Cuphea carthagenensis (Jacquin) J.F. Macbride, a native of South America, is recorded for the first time from Mechinagar municipality of south‑eastern Nepal. This weed has already been in the neighboring north‑east region of India since the 1950s and might have recently spread into south‑eastern Nepal where it is colonizing riparian habitats. We provide a detailed taxonomic account, as well as the distribution, major habitat, and invasion status of C. carthagenensis.

Rautela, K., A. Kumar, S. K. Rana, A. Jugran, and I. D. Bhatt. 2024. Distribution, Chemical Constituents and Biological Properties of Genus Malaxis. Chemistry & Biodiversity. https://doi.org/10.1002/cbdv.202301830

The genus Malaxis (family Orchidaceae), comprises nearly 183 species available across the globe. The plants of this genus have long been employed in traditional medical practices because of their numerous biological properties, like the treatment of infertility, hemostasis, burning sensation, bleeding diathesis, fever, diarrhea, dysentery, febrifuge, tuberculosis, etc. Various reports highlight their phytochemical composition and biological activities. However, there is a lack of systematic review on the distribution, phytochemistry, and biological properties of this genus. Hence, this study aims to conduct a thorough and critical review of Malaxis species, covering data published from 1965 to 2022 with nearly 90 articles. Also, it examines different bioactive compounds, their chemistry, and pharmacotherapeutics as well as their traditional uses. A total of 191 unique compounds, including the oil constituents were recorded from Malaxis species. The highest active ingredients were obtained from Malaxis acuminata (103) followed by Malaxis muscifera (50) and Malaxis rheedei (33). In conclusion, this review offers an overview of the current state of knowledge on Malaxis species and highlights prospects for future research projects on them. Additionally, it recommends the promotion of domestication studies for rare medicinal orchids like Malaxis and the prompt implementation of conservation measures.

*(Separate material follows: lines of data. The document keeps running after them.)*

(** ** Receiver and decoder together *)

(** A break and 513 bytes: the frame is the bytes, the configuration and the
    counters are as before. *)
Lemma reception_complete s bytes :
  length (dmxFrame s) = Z.to_nat DMX_FRAME_SIZE ->
  length bytes = Z.to_nat DMX_FRAME_SIZE ->
  let s1 := bytes_received bytes (DMX_ErrorCallback (huart_dmx s) s) in
  dmxFrame s1 = uint8 <$> bytes /\ dmxChannel s1 = dmxChannel s /\
  totalFramesReceived s1 = totalFramesReceived s /\
  errorFramesReceived s1 = errorFramesReceived s.
Proof.
  unfold DMX_FRAME_SIZE. intros Hl Hn. cbv zeta.
  rewrite DMX_ErrorCallback_ours.
  set (s0 := HAL_UART_Receive_IT _ _).
  assert (Hi0 : indexDmx s0 = 0) by reflexivity.
  assert (Hfr0 : dmxFrame s0 = dmxFrame s) by reflexivity.
  destruct (bytes_received_config bytes s0) as (_ & -> & -> & ->).
  split; [| repeat split].
  rewrite bytes_received_frame; rewrite ?Hi0, ?Hfr0, ?Hn;
    unfold DMX_FRAME_SIZE; try lia.
  rewrite drop_ge by lia. rewrite app_nil_r. reflexivity.
Qed.

Lemma frame_at_fmap s bytes i x :
  dmxFrame s = uint8 <$> bytes -> 0 <= i ->
  bytes !! Z.to_nat i = Some x -> frame_at s i = Some (uint8 x).
Proof.
  unfold frame_at. intros -> Hi Hx.
  replace (0 <=? i) with true by (symmetry; apply Z.leb_le; lia).
  rewrite list_lookup_fmap, Hx. reflexivity.
Qed.

(** X10.  From the wire to the destination.  After a break and 513 bytes on
    the DMX link, a decode looks at the first byte received, reduced to 8
    bits: when it is 0 the destination receives the bytes received at
    positions [a .. a + 4] (reduced to 8 bits) for the stored address [a], and
    the frame counter is incremented; otherwise the decode fails, the
    destination is not written and the error counter is incremented. *)
Theorem X10_received_frame_is_decoded
    (s : dmx_state) (bytes : list Z) (c0 data : Z)
    (m : gmap Z DMX_DataTypeDef) :
  length (dmxFrame s) = Z.to_nat DMX_FRAME_SIZE ->
  length bytes = Z.to_nat DMX_FRAME_SIZE ->
  bytes !! 0%nat = Some c0 ->
  1 <= dmxChannel s <= 255 ->
  data <> NULL -> is_Some (m !! data) ->
  let s1 := bytes_received bytes (DMX_ErrorCallback (huart_dmx s) s) in
  if uint8 c0 =? 0 then
    exists r g b k f,
      bytes !! Z.to_nat (dmxChannel s + 0) = Some r /\
      bytes !! Z.to_nat (dmxChannel s + 1) = Some g /\
      bytes !! Z.to_nat (dmxChannel s + 2) = Some b /\
      bytes !! Z.to_nat (dmxChannel s + 3) = Some k /\
      bytes !! Z.to_nat (dmxChannel s + 4) = Some f /\
      DMX_DecodeFrame data s1 m
        = Some (true,
                set_totalFramesReceived
                  (uint32 (totalFramesReceived s + 1)) s1,
                <[data := mkData (uint8 r) (uint8 g) (uint8 b)
                                 (uint8 k) (uint8 f)]> m)
  else
    DMX_DecodeFrame data s1 m
      = Some (false,
              set_errorFramesReceived (uint32 (errorFramesReceived s + 1)) s1,
              m).
Proof.
  intros Hl Hn H0 Hc Hd [d0 Hm]. cbv zeta.
  destruct (reception_complete s bytes Hl Hn) as (Hfr & Hch & Ht & He).
  set (s1 := bytes_received bytes _) in *.
  assert (Hs0 : frame_at s1 0 = Some (uint8 c0))
    by (apply (frame_at_fmap s1 bytes); [assumption | lia | exact H0]).
  destruct (Z.eqb_spec (uint8 c0) 0) as [E|E].
  - assert (Hk : forall i, 0 <= i <= 4 ->
               is_Some (bytes !! Z.to_nat (dmxChannel s + i))).
    { intros i Hi. apply lookup_lt_is_Some. rewrite Hn.
      unfold DMX_FRAME_SIZE. lia. }
    destruct (Hk 0) as [r Hr]; [lia |]. destruct (Hk 1) as [g Hg]; [lia |].
    destruct (Hk 2) as [b Hb]; [lia |]. destruct (Hk 3) as [k Hk3]; [lia |].
    destruct (Hk 4) as [f Hf]; [lia |].
    exists r, g, b, k, f. repeat (split; [assumption |]).
    rewrite <- Ht.
    apply (DMX_DecodeFrame_good data s1 m d0); try assumption;
      rewrite ?Hch; unfold DMX_START_CODE, DMX_OFFSET_RED, DMX_OFFSET_GREEN,
        DMX_OFFSET_BLUE, DMX_OFFSET_DIMMER, DMX_OFFSET_FLASH.
    + rewrite Hs0, E. reflexivity.
    + apply (frame_at_fmap s1 bytes); [assumption | lia | assumption].
    + apply (frame_at_fmap s1 bytes); [assumption | lia | assumption].
    + apply (frame_at_fmap s1 bytes); [assumption | lia | assumption].
    + apply (frame_at_fmap s1 bytes); [assumption | lia | assumption].
    + apply (frame_at_fmap s1 bytes); [assumption | lia | assumption].
  - rewrite <- He.
    apply (DMX_DecodeFrame_bad_start data s1 m (uint8 c0)); assumption.
Qed.

Lemma X10_received_frame_is_decoded_witness :
  DMX_DecodeFrame 16
    (bytes_received (map Z.of_nat (seq 0 513))
       (DMX_ErrorCallback (huart_dmx initial_state) initial_state))
    demo_store
  = Some (true,
          set_totalFramesReceived 1
            (bytes_received (map Z.of_nat (seq 0 513))
               (DMX_ErrorCallback (huart_dmx initial_state) initial_state)),
          <[16 := mkData 1 2 3 4 5]> demo_store).
Proof.
  pose proof (X10_received_frame_is_decoded initial_state
                (map Z.of_nat (seq 0 513)) 0 16 demo_store) as H.
  cbv zeta in H. change (uint8 0 =? 0) with true in H. cbv iota in H.
  destruct H as (r & g & b & k & f & Hr & Hg & Hb & Hk & Hf & Hdec).
  - vm_compute. reflexivity.
  - vm_compute. reflexivity.
  - reflexivity.
  - vm_compute. split; discriminate.
  - discriminate.
  - exists (mkData 9 9 9 9 9). reflexivity.
  - vm_compute in Hr, Hg, Hb, Hk, Hf.
    assert (r = 1) by congruence. assert (g = 2) by congruence.
    assert (b = 3) by congruence. assert (k = 4) by congruence.
    assert (f = 5) by congruence. subst. exact Hdec.
Defined.

(** ** Decoder: what it leaves alone, and what the counters count *)

Lemma uint32_add_l a b : uint32 (uint32 a + b) = uint32 (a + b).
Proof. unfold uint32. apply Zplus_mod_idemp_l. Qed.

(** X11.  A decode never touches the receiver: whatever it returns, the
    frame, the fill index, the ready flag, the stored address and handle and
    the reception requests are as before, so it neither consumes the frame nor
    clears the flag.  It writes no object other than its destination, and a
    decode that returns [false] writes nothing at all. *)
Theorem X11_decode_leaves_receiver_alone
    (data : Z) (s s' : dmx_state) (m m' : gmap Z DMX_DataTypeDef) (b : bool) :
  DMX_DecodeFrame data s m = Some (b, s', m') ->
  dmxFrame s' = dmxFrame s /\ indexDmx s' = indexDmx s /\
  dmxFlag s' = dmxFlag s /\ dmxChannel s' = dmxChannel s /\
  huart_dmx s' = huart_dmx s /\ rxBuf s' = rxBuf s /\
  hal_rx_requests s' = hal_rx_requests s /\
  (forall p, p <> data -> m' !! p = m !! p) /\
  (b = false -> m' = m).
Proof.
  intros H.
  destruct (DMX_DecodeFrame_inv _ _ _ _ _ _ H)
    as [(_ & -> & -> & ->)
       | [(_ & -> & -> & _ & ->)
         | (_ & -> & _ & -> & d0 & r & g & bl & k & f & _ & _ & _ & _ & _
            & _ & ->)]];
    fields; repeat split; try discriminate.
  intros p Hp. apply lookup_insert_ne. congruence.
Qed.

Noori, S., A. Hofmann, D. Rödder, M. Husemann, and H. Rajaei. 2024. A window to the future: effects of climate change on the distribution patterns of Iranian Zygaenidae and their host plants. Biodiversity and Conservation. https://doi.org/10.1007/s10531-023-02760-2

Climate change has been suggested as an important human-induced driver for the ongoing sixth mass extinction. As a common response to climate change, and particularly global warming, species move toward higher latitudes or shift uphill. Furthermore, rapid climate change impacts the biotic interactions of species, particularly in the case of Zygaenid moths which exhibit high specialization in both habitat and host plant preferences. Iranian Zygaenidae are relatively well-known and represent a unique fauna with a high endemism rate (46%) in the whole Palearctic; as such they are a good model group to study the impact of climate change on future distributions. In this study, we used species distribution models (SDMs) and ensembles of small models (ESMs) to investigate the impact of climate change on the future distribution of endemic and non-endemic species of zygaenids, as well as their larval host plants. Three different climate scenarios were applied to forecast the probable responses of the species to different climate change intensities. Our results suggest that the central and southern parts of the country will be impacted profoundly by climate change compared to the northern regions. Beyond this, most endemic species will experience an altitudinal shift from their current range, while non-endemic species may move towards higher latitudes. Considering that the regions with higher diversity of zygaenids are limited to mountainous areas, mainly within the Irano-Anatolian biodiversity hotspot, the identification of their local high diversity regions for conservation practices has a high priority.